La más reciente intervención del senador Iván Cepeda volvió a poner sobre la mesa el debate en torno a la estrategia de seguridad del presidente Abelardo De la Espriella. El congresista cuestionó la ofensiva militar contra los grupos armados ilegales y planteó que el país debería priorizar la búsqueda de diálogos de paz como salida al conflicto. Sus declaraciones llegan en un momento en que el Gobierno decidió cerrar las mesas de negociación que permanecían abiertas con varias estructuras, lo que marca un viraje frente a la política de acercamientos impulsada por la administración anterior.
El pronunciamiento generó reacciones encontradas en el escenario político. Mientras sectores afines a Cepeda defienden su postura como una alternativa frente a la confrontación militar, sus críticos advierten que insistir en negociaciones podría terminar favoreciendo a organizaciones criminales. La discusión refleja la tensión entre dos visiones: la de quienes consideran que la salida negociada sigue siendo una herramienta válida para alcanzar la paz y la de quienes respaldan la ofensiva estatal como respuesta a la violencia.

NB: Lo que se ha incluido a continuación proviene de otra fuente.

(** C39. A NetworkPolicy that is not enabled and an autoscaler that is not
    enabled are deleted under the key of the runtime, whoever controls them:
    the step succeeds, whether the object exists or not, and changes nothing
    else.  The deletion does not look at owner references. *)
Theorem disabled_objects_removed `{K8sLaws} {W : Type} `{!ApiServer W} `{!ApiServerLaws W}
    (r : TrussiumRuntime) (w : W) :
  ((∀ np, spec_NetworkPolicy (rt_Spec r) = Some np → rnp_Enabled np = false) →
   ∃ w', run (reconcileNetworkPolicy r) w = (None, w')
     ∧ stored KNetworkPolicy w' (rt_key r) = None ∧ sameExcept KNetworkPolicy (rt_key r) w w')
  ∧ (autoscalingEnabled r = false →
     ∃ w', run (reconcileHorizontalPodAutoscaler r) w = (None, w')
       ∧ stored KHorizontalPodAutoscaler w' (rt_key r) = None
       ∧ sameExcept KHorizontalPodAutoscaler (rt_key r) w w').
Proof.
  split.
  - intros Hoff. destruct (run_delete KNetworkPolicy w (rt_key r)) as (w' & Hr & Hd).
    exists w'. split; [|exact Hd]. rewrite <-Hr. unfold reconcileNetworkPolicy.
    destruct (spec_NetworkPolicy (rt_Spec r)) as [np|]; [|done]. by rewrite Hoff.
  - intros Hoff. destruct (run_delete KHorizontalPodAutoscaler w (rt_key r)) as (w' & Hr & Hd).
    exists w'. split; [|exact Hd]. rewrite <-Hr. unfold reconcileHorizontalPodAutoscaler.
    by rewrite Hoff.
Qed.

(** A NetworkPolicy of the same name that another controller owns is deleted. *)
Lemma disabled_objects_removed_witness :
  let foreign := mkOwner "example.com/v1" "Firewall" "edge" "uid-9" true true in
  let policy := mkNetworkPolicy (mkMeta "private-ai" "trussium" "uid-8" 1 None ∅ ∅ [foreign] noRaw)
                  (mkPolicySpec (matchLabels ∅) [] []) noRaw in
  let w := RefServer.put KNetworkPolicy policy sampleServer in
  RefServer.lookup KNetworkPolicy w (rt_key sampleRuntime) = Some policy
  ∧ ∃ w', run (H := @server_handle _ RefServer.server)
            (@reconcileNetworkPolicy RefKube.lib sampleRuntime) w = (None, w')
    ∧ RefServer.lookup KNetworkPolicy w' (rt_key sampleRuntime) = None.
Proof.
  intros foreign policy w. split; [vm_compute; reflexivity|].
  destruct (proj1 (@disabled_objects_removed RefKube.lib RefKube.laws _ RefServer.server
    RefServer.laws sampleRuntime w)) as (w' & Hr & Hn & _); [discriminate|].
  by exists w'.
Defined.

En medio de este cruce de posiciones, el llamado de Cepeda reabre un debate de fondo sobre el rumbo de la política de seguridad en Colombia. La pregunta que divide a la opinión pública es si insistir en el diálogo representa una defensa de los delincuentes o, por el contrario, una postura política frente a una estrategia oficial que privilegia la fuerza militar.